Sunday, February 28, 2021

Second Sunday in Lent

Mark 8:31-38

In Isaiah 55 the Lord declares, “For my thoughts are not your thoughts, nor are your ways my ways…. (Isaiah 55:8)

Often we recognize the truth that “the ways of God are different from the way of the world” when there are situations that are beyond our understanding – those things that happen that we ascribe to mystery. [i]  But it also true about the ways we live in the world and how we make meaning of our experiences.

When Jesus called the disciples to leave their nets and follow him (Mark 1), they responded to his authority and power, but they still didn’t really know who Jesus was.

Throughout the first half of Mark’s gospel they are learning along the way as they witness Jesus healing, performing miracles and teaching in parables. 

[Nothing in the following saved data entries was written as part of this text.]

(** * Metropolis sampler and Gelman-Rubin-Brooks diagnostic (src/Metropolis.py)

    A shallow embedding of [sampler], [MChain], [ParaMC] and [GRBfactor].

    Numbers are real numbers (Python floats are read as the reals they
    approximate; rounding, infinities and NaN are outside the model).
    A one-dimensional numpy array is a [list R], a two-dimensional one a
    list of rows.  Element-wise numpy operations are modelled on operands of
    equal length, which is where numpy does not raise a broadcasting error.

    The global numpy random generator is a pair of tapes with a cursor each:
    [np.random.randn] reads the Gaussian tape, [np.random.rand] the uniform
    one.  Python exceptions are results of an error monad that also threads
    the generator and a counter of posterior-score evaluations. *)

From Stdlib Require Import Reals List Lra Lia Arith Permutation.
From Stdlib Require Import FunctionalExtensionality.
Import ListNotations.

Open Scope R_scope.

Set Implicit Arguments.

(** ** Arrays *)

Abbreviation vec := (list R).
Abbreviation mat := (list (list R)).

Module Np.

Fixpoint zipWith {A B C : Type} (f : A -> B -> C) (u : list A) (v : list B)
  : list C :=
  match u, v with
  | a :: u', b :: v' => f a b :: zipWith f u' v'
  | _, _ => []
  end.

(** [np.zeros(n)] and [np.zeros([n,m])]. *)
Definition zeros (n : nat) : vec := repeat 0 n.
Definition zeros2 (n m : nat) : mat := repeat (zeros m) n.

(** [u + v], [u - v], [c * v] on one-dimensional arrays. *)
Definition vadd (u v : vec) : vec := zipWith Rplus u v.
Definition vsub (u v : vec) : vec := zipWith Rminus u v.
Definition vmul (u v : vec) : vec := zipWith Rmult u v.
Definition vscale (c : R) (v : vec) : vec := map (Rmult c) v.

(** [A + B] and [c * A] on two-dimensional arrays. *)
Definition madd (A B : mat) : mat := zipWith vadd A B.
Definition mscale (c : R) (A : mat) : mat := map (vscale c) A.

(** [np.sum(v)]. *)
Definition sum (v : vec) : R := fold_right Rplus 0 v.

(** [np.dot(u, v)] for two one-dimensional arrays. *)
Definition dot (u v : vec) : R := sum (vmul u v).

(** [np.dot(z, L)] for a one-dimensional [z] and a two-dimensional [L]
    with [D] columns: entry [j] is the sum over [k] of [z[k] * L[k][j]],
    that is the combination of the rows of [L] with the weights [z]. *)
Definition vec_mat (D : nat) (z : vec) (L : mat) : vec :=
  fold_right vadd (zeros D) (zipWith vscale z L).

(** [np.dot(A, v)] for a two-dimensional [A] and a one-dimensional [v]. *)
Definition mat_vec (A : mat) (v : vec) : vec := map (fun row => dot row v) A.

(** [np.dot(A, B)] for two two-dimensional arrays, [B] with [D] columns. *)
Definition mat_mat (D : nat) (A B : mat) : mat :=
  map (fun row => vec_mat D row B) A.

(** [np.clip(x, lo, hi)] is [np.minimum(hi, np.maximum(x, lo))]. *)
Fixpoint clip (x lo hi : vec) : vec :=
  match x, lo, hi with
  | a :: x', l :: lo', h :: hi' => Rmin h (Rmax a l) :: clip x' lo' hi'
  | _, _, _ => []
  end.

(** [np.eye(D)]. *)
Definition eye_row (D i : nat) : vec :=
  map (fun j => if Nat.eqb i j then 1 else 0) (seq 0 D).
Definition eye (D : nat) : mat := map (eye_row D) (seq 0 D).

(** [a[i] = x] on a list, for [i] inside the array. *)
Fixpoint set_nth {A : Type} (i : nat) (x : A) (l : list A) : list A :=
  match l, i with
  | [], _ => []
  | _ :: l', O => x :: l'
  | a :: l', S i' => a :: set_nth i' x l'
  end.

(** [a[lo:hi] = rows], for [lo <= hi <= len(a)] and [len(rows) = hi-lo]. *)
Definition set_slice {A : Type} (lo hi : nat) (rows l : list A) : list A :=
  firstn lo l ++ rows ++ skipn hi l.

(** The outer product of two one-dimensional arrays. *)
Definition outer (u v : vec) : mat := map (fun a => vscale a v) u.

(** [np.mean(A, axis = 0)] of an array of [n] rows and [D] columns. *)
Definition mean0 (D : nat) (A : mat) : vec :=
  vscale (/ INR (length A)) (fold_right vadd (zeros D) A).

In the verses just before today’s gospel, they have gone into the villages of Caesarea Philippi. The region was named for the Roman emperor Caesar and for Herod Philip, son of Herod the Great, and ruler of the northeastern quarter of Judea. The geography matters because it locates Jesus and the disciples in what today is the Golan Heights, “a few kilometers from the Lebanese border [where] the view to the south stretches across Galilee toward Jerusalem.”[ii]

As Mark begins this central section of his gospel, Jesus and the disciples literally, and figuratively, look back across the territory they have covered in the Galilean ministry and look ahead to the road to Jerusalem.

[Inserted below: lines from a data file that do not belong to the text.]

(** A dash-free text followed by a dash is read back in one way only. *)
Lemma dash_split (a c b d : string) :
  dash_free a = true → dash_free c = true →
  a +:+ String "-" b = c +:+ String "-" d → a = c ∧ b = d.
Proof.
  revert c. induction a as [|x a IH]; intros [|y c] Ha Hc E;
    rewrite ?append_cons, ?append_nil in E; simplify_eq/=; try done.
  apply andb_true_iff in Ha as [_ Ha]. apply andb_true_iff in Hc as [_ Hc].
  destruct (IH c Ha Hc) as [-> ->]; done.
Qed.

Lemma mcq_id_inj (i j : nat) (t u : Z) : mcq_id i t = mcq_id j u → i = j ∧ t = u.
Proof.
  unfold mcq_id. intros E.
  apply (inj (String.append "q-")) in E.
  apply dash_split in E as [Ei Et]; auto using dash_free_pretty_nat.
  split; [by apply (inj pretty)|by apply (inj pretty)].
Qed.

Lemma prop_id_with_id (now : nat → Z) (i : nat) (q : json) :
  prop "id" (Gemini.with_id now i q) = Some (JStr (mcq_id i (now i))).
Proof. unfold Gemini.with_id. simpl. by rewrite lookup_insert_eq. Qed.


Lemma questions_of_inr (r : Gemini.revision) (data : json) (l : list json) :
  Gemini.questions_of r data = inr l ↔
  data ≠ JNull ∧ prop "questions" data = Some (JArr l).
Proof.
  unfold Gemini.questions_of. split.
  - destruct data; try done;
      (destruct (prop "questions" _) as [[]|]; [done..|by intros [= ->]|done|done]).
  - intros [Hnull Hq]. rewrite Hq. by destruct data.
Qed.

Lemma questions_of_inl (r : Gemini.revision) (data : json) (e : exn) :
  Gemini.questions_of r data = inl e →
  (data = JNull ∧ e = TypeError (null_property_message "questions")) ∨
  (data ≠ JNull ∧ (∀ l, prop "questions" data ≠ Some (JArr l)) ∧
   e = Error (Gemini.format_message r)).
Proof.
  unfold Gemini.questions_of.
  destruct data; [intros [= <-]; by left|..];
    (destruct (prop "questions" _) as [[]|]; try done;
     intros [= <-]; right; by split_and!).
Qed.

Section Extraction.

Variable JSON_parse : string → string + json.
Variable now : nat → Z.

(** A successful call: the reply had a text, the cleaned text parsed to a
    value other than null whose questions property is an array, and the
    records are that array's elements with their ids set. *)
Lemma extract_success (r : Gemini.revision) (b : Gemini.reply) (x : Gemini.extracted) :
  Gemini.extractMCQsFromText JSON_parse now r b = inr x →
  ∃ text data l,
    b = Gemini.Replied (Some text) ∧ text ≠ EmptyString ∧
    JSON_parse (Gemini.cleaned r text) = inr data ∧
    data ≠ JNull ∧
    prop "questions" data = Some (JArr l) ∧
    x = Gemini.Extracted (Gemini.title_of r data) (imap (Gemini.with_id now) l).
Proof.
  unfold Gemini.extractMCQsFromText, Gemini.settle, Gemini.try_block.
  destruct b as [e|[text|]]; simpl; try done.
  destruct text as [|c text]; simpl; [done|].
  unfold Gemini.decode, parse.
  destruct (JSON_parse _) as [m|data] eqn:Hparse; simpl; [done|].
  destruct (Gemini.questions_of r data) as [e|l] eqn:Hq; simpl; [done|].
  apply questions_of_inr in Hq as [Hnull Hq].
  intros [= <-]. by eexists _, data, l.
Qed.

(** The id of the record at each position is the one built from the
    position and the clock, whatever the reply held. *)
Lemma extract_id_at (r : Gemini.revision) (b : Gemini.reply) (x : Gemini.extracted)
    (i : nat) (q : json) :
  Gemini.extractMCQsFromText JSON_parse now r b = inr x →
  Gemini.questions x !! i = Some q →
  prop "id" q = Some (JStr (mcq_id i (now i))).
Proof.
  intros (text & data & l & _ & _ & _ & _ & _ & ->)%extract_success. simpl.
  rewrite list_lookup_imap. destruct (l !! i); simpl; [|done].
  intros [= <-]. apply prop_id_with_id.
Qed.

Lemma ids_at (r : Gemini.revision) (b : Gemini.reply) (x : Gemini.extracted)
    (i : nat) (a : option json) :
  Gemini.extractMCQsFromText JSON_parse now r b = inr x →
  ids x !! i = Some a → a = Some (JStr (mcq_id i (now i))).
Proof.
  intros Hx. unfold ids. rewrite list_lookup_fmap.
  destruct (Gemini.questions x !! i) as [q|] eqn:Hq; simpl; [|done].
  intros [= <-]. by eapply extract_id_at.
Qed.

Lemma extract_ids_NoDup (r : Gemini.revision) (b : Gemini.reply) (x : Gemini.extracted) :
  Gemini.extractMCQsFromText JSON_parse now r b = inr x → NoDup (ids x).
Proof.
  intros Hx. apply NoDup_alt. intros i j a Hi Hj.
  apply (ids_at _ _ _ _ _ Hx) in Hi. apply (ids_at _ _ _ _ _ Hx) in Hj.
  assert (mcq_id i (now i) = mcq_id j (now j)) as E by congruence.
  by apply mcq_id_inj in E as [-> _].
Qed.

End Extraction.

(** Two calls whose clocks differ at every position share no id. *)
Lemma extract_ids_disjoint (parse parse' : string → string + json) (now now' : nat → Z)
    (r r' : Gemini.revision) (b b' : Gemini.reply) (x x' : Gemini.extracted) (a : option json) :
  (∀ i, now i ≠ now' i) →
  Gemini.extractMCQsFromText parse now r b = inr x →
  Gemini.extractMCQsFromText parse' now' r' b' = inr x' →
  a ∈ ids x → a ∉ ids x'.
Proof.
  intros Hclock Hx Hx' [i Hi]%list_elem_of_lookup [j Hj]%list_elem_of_lookup.
  apply (ids_at _ _ _ _ _ _ _ Hx) in Hi. apply (ids_at _ _ _ _ _ _ _ Hx') in Hj.
  assert (mcq_id i (now i) = mcq_id j (now' j)) as E by congruence.
  apply mcq_id_inj in E as [-> E]. by eapply Hclock.
Qed.

(** ** Scoring *)

Lemma correctCount_matching (q : QuizState.t) :
  correctCount q = matching (QuizState.userAnswers q) (QuizState.questions q).
Proof.
  unfold correctCount, matching, answered_correctly.
  induction (QuizState.questions q) as [|x l IH]; [done|].
  simpl. rewrite filter_cons. case_bool_decide; case_decide; simpl; congruence.
Qed.

(** C1. finishQuiz puts one new attempt in front of the ledger and leaves
    the earlier attempts as they were; its score is the number of active
    questions whose committed answer equals correctAnswer, its total the
    number of active questions; the session becomes finished; the score
    depends on the questions and the answers only. With five questions, the
    first and third answered correctly, the second incorrectly and the last
    two not answered, the score is 2 and the total 5. *)
Theorem finishQuiz_scores (now_id now_stamp : Z) (s : AppState) :
  let Q := QuizState.questions (quizState s) in
  let A := QuizState.userAnswers (quizState s) in
  let s' := finishQuiz now_id now_stamp s in
  (∃ a, attempts s' = a :: attempts s ∧
        Attempt.score a = matching A Q ∧ Attempt.total a = length Q) ∧
  length (attempts s') = S (length (attempts s)) ∧
  QuizState.isFinished (quizState s') = true ∧
  QuizState.questions (quizState s') = Q ∧
  QuizState.userAnswers (quizState s') = A ∧
  (∀ t1 t2 s2,
     QuizState.questions (quizState s2) = Q →
     QuizState.userAnswers (quizState s2) = A →
     Attempt.score <$> head (attempts (finishQuiz t1 t2 s2)) = Some (matching A Q)) ∧
  (∀ q1 q2 q3 q4 q5 wrong,
     Q = [q1; q2; q3; q4; q5] →
     A !! MCQ.id q1 = Some (MCQ.correctAnswer q1) →
     A !! MCQ.id q2 = Some wrong → wrong ≠ MCQ.correctAnswer q2 →
     A !! MCQ.id q3 = Some (MCQ.correctAnswer q3) →
     A !! MCQ.id q4 = None → A !! MCQ.id q5 = None →
     ∃ a, attempts s' = a :: attempts s ∧ Attempt.score a = 2 ∧ Attempt.total a = 5).
Proof.
  cbv zeta. split_and!.
  - eexists. split; [done|]. simpl. by rewrite correctCount_matching.
  - done.
  - done.
  - done.
  - done.
  - intros t1 t2 s2 HQ HA. simpl. by rewrite correctCount_matching, HQ, HA.
  - intros q1 q2 q3 q4 q5 wrong HQ H1 H2 Hw H3 H4 H5.
    eexists. split; [done|]. simpl. rewrite correctCount_matching, HQ.
    split; [|done]. unfold matching.
    rewrite !filter_cons, filter_nil, H1, H2, H3, H4, H5.
    repeat case_decide; simplify_eq; done.
Qed.

Lemma finishQuiz_scores_witness :
  ∃ a, attempts (finishQuiz 1700000000500 1700000000501
                   (in_session five_questions 4 five_answers None []))
       = [a] ∧ Attempt.score a = 2 ∧ Attempt.total a = 5.
Proof.
  destruct (finishQuiz_scores 1700000000500 1700000000501
              (in_session five_questions 4 five_answers None []))
    as (_ & _ & _ & _ & _ & _ & H).
  apply (H (sample_question 0 "A" 0.5) (sample_question 1 "B" 0.75)
           (sample_question 2 "C" 1) (sample_question 3 "D" 0.875)
           (sample_question 4 "A" 0.25) "C"); by vm_compute.
Defined.

(** ** Confirming an answer *)

Lemma at_index_Some (qs : list MCQ.t) (i : Z) :
  (0 ≤ i < Z.of_nat (length qs))%Z ↔ is_Some (at_index qs i).
Proof.
  unfold at_index. destruct (Z.leb_spec 0 i) as [Hi|Hi].
  - rewrite lookup_lt_is_Some. lia.
  - split; [lia|]. by intros [? ?].
Qed.

(** C10. With a pending answer, handleConfirmAnswer finds the current
    question and commits exactly when the index lies inside the active
    questions; outside (in particular in an empty session) nothing guards
    the read of the id of an undefined question, and it throws. *)
Theorem handleConfirmAnswer_precondition (s : AppState) (answer : string) :
  pendingAnswer s = Some answer → answer ≠ EmptyString →
  let qs := QuizState.questions (quizState s) in
  let i := QuizState.currentQuestionIndex (quizState s) in
  ((0 ≤ i < Z.of_nat (length qs))%Z →
     ∃ q s', qs !! Z.to_nat i = Some q ∧ handleConfirmAnswer s = inr s' ∧
             answers s' = <[MCQ.id q := answer]> (answers s) ∧
             pendingAnswer s' = None) ∧
  (¬ (0 ≤ i < Z.of_nat (length qs))%Z →
     handleConfirmAnswer s = inl (TypeError (undefined_property_message "id"))) ∧
  (qs = [] →
     handleConfirmAnswer s = inl (TypeError (undefined_property_message "id"))).
Proof.
  intros Hp Hne. cbv zeta.
  assert (is_empty answer = false) as He by (by destruct answer).
  unfold handleConfirmAnswer, currentQuestion. rewrite Hp, He.
  split_and!.
  - intros Hi. assert (Hi' := Hi). apply at_index_Some in Hi' as [q Hq]. rewrite Hq.
    exists q. eexists. split_and!; [|done..].
    unfold at_index in Hq. by destruct (0 <=? _)%Z.
  - intros Hi. destruct (at_index _ _) as [q|] eqn:Hq; [|done].
    destruct Hi. apply at_index_Some. by exists q.
  - intros ->. unfold at_index. by destruct (0 <=? _)%Z; rewrite ?lookup_nil.
Qed.

Lemma handleConfirmAnswer_precondition_witness :
  (∃ q s',
     five_questions !! 1 = Some q ∧
     handleConfirmAnswer (in_session five_questions 1 ∅ (Some "B") []) = inr s' ∧
     answers s' = <[MCQ.id q := "B"]> ∅ ∧ pendingAnswer s' = None) ∧
  handleConfirmAnswer (in_session five_questions 5 ∅ (Some "B") [])
  = inl (TypeError (undefined_property_message "id")).
Proof.
  split.
  - destruct (handleConfirmAnswer_precondition
                (in_session five_questions 1 ∅ (Some "B") []) "B") as (H & _ & _);
      [done|done|].
    apply H. simpl. lia.
  - destruct (handleConfirmAnswer_precondition
                (in_session five_questions 5 ∅ (Some "B") []) "B") as (_ & H & _);
      [done|done|].
    apply H. simpl. lia.
Defined.

Lemma ui_total (a : app) (e : event) (s : AppState) : ∃ s', ui a e s = inr s'.
Proof.
  destruct e; simpl; unfold on_quiz_screen; repeat case_match; eauto.
  (* Confirm: the button is rendered over a defined question *)
  all: unfold handleConfirmAnswer; repeat case_match; eauto; simplify_eq.
Qed.

(** What the Confirm button does to a state in which it is offered. *)
Lemma confirm_commits (a : app) (s s' : AppState) :
  ui a Confirm s = inr s' →
  (∃ q answer,
     currentQuestion s = Some q ∧
     pendingAnswer s = Some answer ∧ answer ≠ EmptyString ∧
     set_and_nonempty (answers s !! MCQ.id q) = false ∧
     answers s' = <[MCQ.id q := answer]> (answers s) ∧
     pendingAnswer s' = None) ∨
  s' = s.
Proof.
  simpl. unfold on_quiz_screen, confirm_offered, hasAnsweredCurrent.
  destruct (currentQuestion s) as [q|] eqn:Hq; [|by intros [= <-]; right].
  destruct (set_and_nonempty (pendingAnswer s)) eqn:Hp; simpl;
    [|by intros [= <-]; right].
  destruct (set_and_nonempty (_ !! _)) eqn:Ha; simpl; [by intros [= <-]; right|].
  unfold handleConfirmAnswer. rewrite Hq.
  destruct (pendingAnswer s) as [answer|]; [|done].
  simpl in Hp. destruct (is_empty answer) eqn:He; [done|].
  intros [= <-]. left. exists q, answer. split_and!; try done. by intros ->.
Qed.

And it’s at this point in Mark’s gospel, that the text says, “Jesus began to teach them” about the suffering, rejection and death that awaited him. (v. 31)

Up until this point, the disciples’ understanding of Jesus as the Messiah was still oriented around things that were familiar to them. Messiah was a political term that referred to the anointed one, a title given to King David and later to Cyrus the Persian, who liberated Israel from Babylon. “Messiah” was a sign of kingship and royal triumph. [iii] “The great hope of the Israelite people [in the first century] was freedom from the Roman overlords.”[iv] That freedom was to be brought by the Messiah.

When Peter rebukes Jesus, he is clinging to his understanding of what it means that Jesus is the Messiah and what it means to follow him and be a disciple. He doesn’t want to let go of his understanding of who the Messiah is. He doesn’t want to hear what Jesus is saying. But, as Jesus says, his mind is set not on divine things but on human things. (v. 34)

Remember the Lord’s words in Isaiah? “For my thoughts are not your thoughts, nor are your ways my ways…. (Isaiah 55:8)

And Jesus presses on. Dismissing Peter, he calls the crowds to him and speaks to them and all of the disciples, inviting each one to take up their cross and follow him.

Importantly, “denying ourselves” and “taking up our cross” does not mean demeaning ourselves or suffering abuse from other people. Each of us is created in the imago dei - the image of God - and inherently have dignity and gifts that God has given us, and God desires us to fully live into who God has created us to be.[v]

So, what does it mean to deny ourselves and take up our cross?

At the conclusion of today’s gospel, Jesus defines what we now call the theology of the cross. He says:

35 For whoever would save his life will lose it, but whoever loses his life for my sake and the gospel's will save it.

36 For what does it profit a man to gain the whole world and forfeit his soul?

37 For what can a man give in return for his soul?

38 For whoever is ashamed of me and of my words in this adulterous and sinful generation, of him will the Son of Man also be ashamed.... (Mark 8:35-38 ESV)

A theology of the cross says that following Jesus is not about what I want or desire. It is always about keeping our priorities aligned with God’s commandments to love God and love our neighbor.[vi](Mark 12)

A theology of the cross says that following Jesus is not about power, prestige or position; instead it is a call to service, suffering and sacrifice.[vii]

A theology of the cross says that it is in following Jesus that we find our life, our soul or self. As Saint Paul writes in his letter to the Philippians, “I have suffered the loss of all things, and I regard them as rubbish, in order that I may gain Christ.” (Phil. 3:8)

And lastly, a theology of the cross says that we must not be ashamed of following Jesus or of our obedience to God. Faith is not meant to be hidden away, even or perhaps especially, when it means saying things that are not popular.

We must not be afraid of death, because the promise in Jesus’ words here is that although Jesus will be killed, he will also rise again. (v. 31)

We love and serve a God of resurrection, a life-giving and redeeming God, whose thoughts are not our thoughts, and whose ways are not our ways. The God we meet in the person of Jesus leads us and stays with us even in the shadow of the cross and when we are clinging to what we want.

Thanks be to God.

[i] Michael Rogness. Commentary on Mark 8:31-38, Workingpreacher.org, Luther Seminary.

[ii] Lamar Williamson. Mark. 151.

[iii] Pulpit Fiction (podcast).

[iv] Rogness.

[v] ibid.

[vi] Rogness.

[vii] Johannes Nissen. New Testament and Mission. 44.